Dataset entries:

Start of Block

(** * skies-adsb: maps/build-map-layers.py

    A shallow embedding of the map-layer build script and the properties
    of its specification.

    The script is a straight-line pipeline: parse the command line,
    resolve the origin, derive a bounding box, clean the output
    directory, clip the Natural Earth and FAA layers, fetch the OSM
    aerodromes.  It is embedded as a state-passing program over a file
    system (a finite map from paths to contents), the lines printed on
    standard output and the exceptions Python raises.  Numbers are
    binary64 floats, as Python's [float]; the libraries the script calls
    (geopandas, shapely's clipping, requests, osmtogeojson, the
    [float] and [repr] builtins on strings) are variables of the
    sections that use them. *)

From Stdlib Require Import Ascii String Floats QArith Qabs Lqa.
From stdpp Require Import gmap strings list fin_maps.

Local Open Scope string_scope.

Set Warnings "-register-all".

(** ** Characters Python writes with an escape *)

Definition nl : string := String "010"%char EmptyString.
Definition tab : string := String "009"%char EmptyString.
Definition dq : string := String "034"%char EmptyString.

(** ** Python values the script tests for truth *)

(** [bool(s)] on a [str]: every string but the empty one is true. *)
Definition py_bool_str (s : string) : bool :=
  match s with
  | EmptyString => false
  | String _ _ => true
  end.

(** ** The arithmetic the script uses

    [+], [-] and [abs] are taken through an interface with two
    instances: binary64 (what the program computes) and exact rational
    arithmetic (what the formulas mean without rounding). *)

Class Arith (F : Type) := {
  Fadd : F -> F -> F;
  Fsub : F -> F -> F;
  Fabs : F -> F
}.

#[global] Instance float_Arith : Arith float := {|
  Fadd := PrimFloat.add;
  Fsub := PrimFloat.sub;
  Fabs := PrimFloat.abs
|}.

#[global] Instance Q_Arith : Arith Q := {|
  Fadd := Qplus;
  Fsub := Qminus;
  Fabs := Qabs
|}.

(** ** Origin & bounding-box resolver (lines 60-77) *)

Module Resolver.

(** The box as the script passes it around: (WEST, NORTH, EAST, SOUTH). *)
Record bbox (F : Type) := BBox { WEST : F; NORTH : F; EAST : F; SOUTH : F }.
Arguments BBox {F}.
Arguments WEST {F}.
Arguments NORTH {F}.
Arguments EAST {F}.
Arguments SOUTH {F}.

Section Box.
Context {F : Type} `{Arith F}.

(** Lines 63-71: the explicit pair is used only when both members are
    given; the result is stripped of its sign. *)
Definition ORIGIN_LEFT (origin_distance : F) (origin_left origin_top : option F) : F :=
  Fabs (match origin_left, origin_top with
        | Some l, Some _ => l
        | _, _ => origin_distance
        end).

Definition ORIGIN_TOP (origin_distance : F) (origin_left origin_top : option F) : F :=
  Fabs (match origin_left, origin_top with
        | Some _, Some t => t
        | _, _ => origin_distance
        end).

(** Lines 74-77. *)
Definition bounding_box (ORIGIN_LAT ORIGIN_LON : F)
    (origin_distance : F) (origin_left origin_top : option F) : bbox F :=
  let left := ORIGIN_LEFT origin_distance origin_left origin_top in
  let top := ORIGIN_TOP origin_distance origin_left origin_top in
  {| WEST := Fsub ORIGIN_LON left;
     EAST := Fadd ORIGIN_LON left;
     NORTH := Fadd ORIGIN_LAT top;
     SOUTH := Fsub ORIGIN_LAT top |}.
End Box.

End Resolver.

(** ** The Python run time the script relies on *)

(** The exceptions that occur, all subclasses of [Exception]; each
    carries the text [str(e)] gives. *)
Inductive exn : Type :=
  | FileNotFoundError (msg : string)
  | FileExistsError (msg : string)
  | AttributeError (msg : string)
  | ValueError (msg : string)
  | KeyError (msg : string)
  | TypeError (msg : string)
  | LibraryError (msg : string)
  | NotADirectoryError (msg : string)
  | IsADirectoryError (msg : string).

Definition exn_str (e : exn) : string :=
  match e with
  | FileNotFoundError m | FileExistsError m | AttributeError m
  | ValueError m | KeyError m | TypeError m | LibraryError m
  | NotADirectoryError m | IsADirectoryError m => m
  end.

Inductive result (A : Type) : Type :=
  | Ok (a : A)
  | Raise (e : exn).
Arguments Ok {A}.
Arguments Raise {A}.

(** ** Geometries and vector layers *)

Record coord := Coord { cx : float; cy : float; cz : option float }.

(** A ring or a line is its coordinate sequence; a polygon is its
    exterior ring and the rings of its holes. *)
Record polygon := MkPolygon {
  exterior : list coord;
  interiors : list (list coord)
}.

Inductive geometry : Type :=
  | Point (c : option coord)
  | LineString (coords : list coord)
  | LinearRing (coords : list coord)
  | Polygon (p : polygon)
  | MultiPoint (cs : list coord)
  | MultiLineString (lines : list (list coord))
  | MultiPolygon (geoms : list polygon)
  | GeometryCollection (gs : list geometry).

(** A cell of an attribute column. *)
Inductive cell : Type :=
  | CNone
  | CStr (s : string)
  | CNum (x : float).

(** A row of a GeoDataFrame: the geometry (possibly missing) and the
    attribute cells by column name. *)
Record feature := Feature {
  feat_geometry : option geometry;
  feat_attrs : list (string * cell)
}.

Record GeoDataFrame := GDF {
  crs : option string;
  columns : list string;
  rows : list feature
}.

(** ** JSON documents *)

Inductive json : Type :=
  | JNull
  | JBool (b : bool)
  | JNum (x : float)
  | JStr (s : string)
  | JArr (items : list json)
  | JObj (members : list (string * json)).

(** [d[key] = v] on the members of a [dict]: an existing key keeps its
    place, a new one goes last. *)
Fixpoint dict_set (key : string) (v : json) (members : list (string * json))
    : list (string * json) :=
  match members with
  | [] => [(key, v)]
  | (k, x) :: rest =>
      if String.eqb k key then (k, v) :: rest else (k, x) :: dict_set key v rest
  end.

Definition json_setitem (j : json) (key : string) (v : json) : result json :=
  match j with
  | JObj members => Ok (JObj (dict_set key v members))
  | JArr _ => Raise (TypeError "list indices must be integers or slices, not str")
  | _ => Raise (TypeError "object does not support item assignment")
  end.

(** ** The world the script runs in *)

(** What a file holds: a vector data set (a shapefile, or the GeoJSON
    that [to_file] writes), or the JSON document [json.dump] writes. *)
Inductive content : Type :=
  | Vector (g : GeoDataFrame)
  | JsonText (j : json).

Record world := World {
  files : gmap string content;
  dirs : gset string;
  stdout : list string
}.

Inductive outcome : Type :=
  | Completed
  | Exited (status : Z)
  | Uncaught (e : exn).

(** The status the interpreter hands to the shell. *)
Definition exit_status (o : outcome) : Z :=
  match o with
  | Completed => 0
  | Exited n => n
  | Uncaught _ => 1
  end.

(** Statements: a state transformer that returns or raises.  The world
    reached when an exception is raised is kept. *)
Definition M (A : Type) : Type := world -> result A * world.

#[global] Instance M_ret : MRet M := fun A a w => (Ok a, w).

#[global] Instance M_bind : MBind M := fun A B f m w =>
  match m w with
  | (Ok a, w') => f a w'
  | (Raise e, w') => (Raise e, w')
  end.

Definition raise {A : Type} (e : exn) : M A := fun w => (Raise e, w).

Definition lift {A : Type} (r : result A) : M A := fun w => (r, w).

(** [try: body except Exception as e: handler]. *)
Definition try_except {A : Type} (body : M A) (handler : exn -> M A) : M A :=
  fun w =>
    match body w with
    | (Ok a, w') => (Ok a, w')
    | (Raise e, w') => handler e w'
    end.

End of Block

**Task description**: Going through the records above, count the lines that hold "result" and answer with the count alone.

**Task solution**: 5